[Your task]:
Return all entries below exactly. Skip nothing.
[Start of Attachment]
(* ===== verification/RadixCache.v ===== *)
(** * The radix cache refines a prefix cache

    The client's view: a cache state is a set of cached prefixes
    ([content]), [match_prefix] is a longest-prefix query on it, [insert]
    adds the prefixes of a key, [evict] only forgets unlocked ones, and the
    slots of requests are neither lost nor duplicated. *)

From stdpp Require Import gmap.
From S2P Require Import Prelude PyDict Allocator TokenAllocator Engine ReqPool ReqPoolFacts.
From S2P Require Import RadixKey RadixTree RadixShape RadixSplit RadixOps RadixInsert RadixLock.
From S2P Require Import RadixEvict RadixReq RadixReqFacts.

Section cache.
Context {KV : Type} `{Allocator KV}.
Implicit Types s : Radix KV.

(** A state of the cache whose clients hold locks on the nodes [held]. *)
Definition radix_ok cfg s (held : list nat) : Prop := exists L, Inv cfg s L held.

(** ** The empty cache *)

Lemma reset_ok cfg monotonic (s0 : Radix KV) :
  exists s, rx_reset monotonic s0 = (Ret tt, s) /\ Inv cfg s [] [] /\ rx_kv s = rx_kv s0.
Proof.
  unfold rx_reset. destruct (new_tree_node_spec monotonic s0 (- maxsize))
    as (s1 & Hrun & Hl & Hr & Hk & He & Hpr & Hlv & Hold & t & t' & Hnew).
  rewrite (bind_run _ _ _ _ _ Hrun), !bind_modify. eexists. split; [reflexivity|]. split; [|done].
  set (nn := length (nodes s0)) in *.
  match goal with |- Inv _ ?st _ _ => set (s := st) end.
  assert (Hn : node_at s nn = mkNode [] None empty_key (Some []) 1 t t' 0 (Some []) (- maxsize)).
  { change (node_at s nn) with (node_at (upd nn (fun n => set_tn_hash_value (Some []) (set_tn_lock_ref 1
      (set_tn_value (Some []) (set_tn_key empty_key n)))) (set_root_node nn s1)) nn).
    rewrite node_at_upd by (cbn; lia). rewrite decide_True by done.
    change (node_at (set_root_node nn s1) nn) with (node_at s1 nn). by rewrite Hnew. }
  change (root_node s) with nn in *.
  constructor; change (root_node s) with nn; unfold par, lck, chl; rewrite ?Hn; try done;
    try (by intros i ?%not_elem_of_nil).
  - constructor.
  - apply not_elem_of_nil.
  - cbn. rewrite length_alter. lia.
  - intros p [->|?%not_elem_of_nil]; [|done]. change (root_node s) with nn. rewrite Hn. split; [constructor|].
    by intros k c ?%not_elem_of_nil.
  - exists (fun _ => 0%nat). by intros i p ?%not_elem_of_nil.
  - intros i. cbn. split; [set_solver|]. by intros (?%not_elem_of_nil & _).
Qed.

Lemma empty_content cfg s held ek us vs : Inv cfg s [] held -> content cfg s ek us vs <-> us = [] /\ vs = [].
Proof.
  intros HI. split.
  - intros (U & V & j & n & Hd & _ & _ & -> & ->). inversion Hd as [|? c ? ? ? Hc]; subst; [by rewrite !take_nil|].
    destruct (live_child cfg HI _ _ _ (or_introl eq_refl) Hc) as (?%not_elem_of_nil & _). done.
  - intros [-> ->]. exists [], [], (root_node s), 0%nat.
    repeat split; [constructor|done|apply Z.divide_0_r].
Qed.

(** States reached by insertions are well formed. *)
Lemma insert_ok cfg monotonic s held key v prio chunked :
  1 <= page_size cfg -> rx_disable cfg = false -> radix_ok cfg s held -> client_key cfg key ->
  key_len (query_key cfg key) <= len v ->
  radix_ok cfg (rx_insert cfg monotonic key (Some v) prio chunked s).2 held.
Proof.
  intros Hps Hdis [L HI] Hk Hv.
  destruct (rx_insert_spec cfg monotonic Hps s L held key v prio chunked HI Hk Hdis Hv)
    as (s' & L' & V & Hrun & HIn). rewrite Hrun. exists L'. apply HIn.
Qed.

Lemma lock_ok cfg s held n :
  rx_disable cfg = false -> (exists L, Inv cfg s L held /\ live s L n) ->
  radix_ok cfg (rx_inc_lock_ref cfg n s).2 (n :: held).
Proof.
  intros Hdis (L & HI & Hn). destruct (inc_lock_ref_spec cfg s L held n HI Hn Hdis) as (s' & l & Hrun & _ & _ & HI').
  rewrite Hrun. by exists L.
Qed.

(** C26. [match_prefix] refines a longest-prefix query.  On any cache state
    that satisfies the invariant and any key, it returns without raising
    the slots of the longest cached prefix of the key's whole pages, and a
    last node whose path is that prefix; the cached content, the locks, the
    allocator and the size counters are unchanged (a split only refines the
    tree), and the invariant holds again. *)
Theorem radix_match_refines cfg monotonic s held key
    (Hps : 1 <= page_size cfg) (Hdis : rx_disable cfg = false)
    (Hok : radix_ok cfg s held) (Hkey : client_key cfg key) :
  exists r s', rx_match_prefix cfg monotonic key s = (Ret r, s') /\
    longest cfg s (key_extra_key key) (units (query_key cfg key)) (rm_device_indices r) /\
    Desc cfg s' (key_extra_key key) (root_node s')
      (take (length (rm_device_indices r)) (units (query_key cfg key)))
      (rm_device_indices r) (rm_last_device_node r) /\
    (forall ek us vs, content cfg s' ek us vs <-> content cfg s ek us vs) /\
    radix_ok cfg s' held /\ rx_kv s' = rx_kv s /\
    evictable_size_ s' = evictable_size_ s /\ protected_size_ s' = protected_size_ s.
Proof.
  destruct Hok as [L HI].
  destruct (rx_match_prefix_spec cfg monotonic Hps s L held key HI Hkey Hdis) as (r & s' & L' & Hrun & Hev & Hlo & Hd).
  exists r, s'. split; [done|]. split; [done|]. split; [done|]. split; [intros; symmetry; apply Hev|].
  split; [exists L'; apply Hev|]. split; apply Hev.
Qed.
[End of Attachment]
[Finished exercise]:
(* ===== verification/RadixCache.v ===== *)
(** * The radix cache refines a prefix cache

    The client's view: a cache state is a set of cached prefixes
    ([content]), [match_prefix] is a longest-prefix query on it, [insert]
    adds the prefixes of a key, [evict] only forgets unlocked ones, and the
    slots of requests are neither lost nor duplicated. *)

From stdpp Require Import gmap.
From S2P Require Import Prelude PyDict Allocator TokenAllocator Engine ReqPool ReqPoolFacts.
From S2P Require Import RadixKey RadixTree RadixShape RadixSplit RadixOps RadixInsert RadixLock.
From S2P Require Import RadixEvict RadixReq RadixReqFacts.

Section cache.
Context {KV : Type} `{Allocator KV}.
Implicit Types s : Radix KV.

(** A state of the cache whose clients hold locks on the nodes [held]. *)
Definition radix_ok cfg s (held : list nat) : Prop := exists L, Inv cfg s L held.

(** ** The empty cache *)

Lemma reset_ok cfg monotonic (s0 : Radix KV) :
  exists s, rx_reset monotonic s0 = (Ret tt, s) /\ Inv cfg s [] [] /\ rx_kv s = rx_kv s0.
Proof.
  unfold rx_reset. destruct (new_tree_node_spec monotonic s0 (- maxsize))
    as (s1 & Hrun & Hl & Hr & Hk & He & Hpr & Hlv & Hold & t & t' & Hnew).
  rewrite (bind_run _ _ _ _ _ Hrun), !bind_modify. eexists. split; [reflexivity|]. split; [|done].
  set (nn := length (nodes s0)) in *.
  match goal with |- Inv _ ?st _ _ => set (s := st) end.
  assert (Hn : node_at s nn = mkNode [] None empty_key (Some []) 1 t t' 0 (Some []) (- maxsize)).
  { change (node_at s nn) with (node_at (upd nn (fun n => set_tn_hash_value (Some []) (set_tn_lock_ref 1
      (set_tn_value (Some []) (set_tn_key empty_key n)))) (set_root_node nn s1)) nn).
    rewrite node_at_upd by (cbn; lia). rewrite decide_True by done.
    change (node_at (set_root_node nn s1) nn) with (node_at s1 nn). by rewrite Hnew. }
  change (root_node s) with nn in *.
  constructor; change (root_node s) with nn; unfold par, lck, chl; rewrite ?Hn; try done;
    try (by intros i ?%not_elem_of_nil).
  - constructor.
  - apply not_elem_of_nil.
  - cbn. rewrite length_alter. lia.
  - intros p [->|?%not_elem_of_nil]; [|done]. change (root_node s) with nn. rewrite Hn. split; [constructor|].
    by intros k c ?%not_elem_of_nil.
  - exists (fun _ => 0%nat). by intros i p ?%not_elem_of_nil.
  - intros i. cbn. split; [set_solver|]. by intros (?%not_elem_of_nil & _).
Qed.

Lemma empty_content cfg s held ek us vs : Inv cfg s [] held -> content cfg s ek us vs <-> us = [] /\ vs = [].
Proof.
  intros HI. split.
  - intros (U & V & j & n & Hd & _ & _ & -> & ->). inversion Hd as [|? c ? ? ? Hc]; subst; [by rewrite !take_nil|].
    destruct (live_child cfg HI _ _ _ (or_introl eq_refl) Hc) as (?%not_elem_of_nil & _). done.
  - intros [-> ->]. exists [], [], (root_node s), 0%nat.
    repeat split; [constructor|done|apply Z.divide_0_r].
Qed.

(** States reached by insertions are well formed. *)
Lemma insert_ok cfg monotonic s held key v prio chunked :
  1 <= page_size cfg -> rx_disable cfg = false -> radix_ok cfg s held -> client_key cfg key ->
  key_len (query_key cfg key) <= len v ->
  radix_ok cfg (rx_insert cfg monotonic key (Some v) prio chunked s).2 held.
Proof.
  intros Hps Hdis [L HI] Hk Hv.
  destruct (rx_insert_spec cfg monotonic Hps s L held key v prio chunked HI Hk Hdis Hv)
    as (s' & L' & V & Hrun & HIn). rewrite Hrun. exists L'. apply HIn.
Qed.

Lemma lock_ok cfg s held n :
  rx_disable cfg = false -> (exists L, Inv cfg s L held /\ live s L n) ->
  radix_ok cfg (rx_inc_lock_ref cfg n s).2 (n :: held).
Proof.
  intros Hdis (L & HI & Hn). destruct (inc_lock_ref_spec cfg s L held n HI Hn Hdis) as (s' & l & Hrun & _ & _ & HI').
  rewrite Hrun. by exists L.
Qed.

(** C26. [match_prefix] refines a longest-prefix query.  On any cache state
    that satisfies the invariant and any key, it returns without raising
    the slots of the longest cached prefix of the key's whole pages, and a
    last node whose path is that prefix; the cached content, the locks, the
    allocator and the size counters are unchanged (a split only refines the
    tree), and the invariant holds again. *)
Theorem radix_match_refines cfg monotonic s held key
    (Hps : 1 <= page_size cfg) (Hdis : rx_disable cfg = false)
    (Hok : radix_ok cfg s held) (Hkey : client_key cfg key) :
  exists r s', rx_match_prefix cfg monotonic key s = (Ret r, s') /\
    longest cfg s (key_extra_key key) (units (query_key cfg key)) (rm_device_indices r) /\
    Desc cfg s' (key_extra_key key) (root_node s')
      (take (length (rm_device_indices r)) (units (query_key cfg key)))
      (rm_device_indices r) (rm_last_device_node r) /\
    (forall ek us vs, content cfg s' ek us vs <-> content cfg s ek us vs) /\
    radix_ok cfg s' held /\ rx_kv s' = rx_kv s /\
    evictable_size_ s' = evictable_size_ s /\ protected_size_ s' = protected_size_ s.
Proof.
  destruct Hok as [L HI].
  destruct (rx_match_prefix_spec cfg monotonic Hps s L held key HI Hkey Hdis) as (r & s' & L' & Hrun & Hev & Hlo & Hd).
  exists r, s'. split; [done|]. split; [done|]. split; [done|]. split; [intros; symmetry; apply Hev|].
  split; [exists L'; apply Hev|]. split; apply Hev.
Qed.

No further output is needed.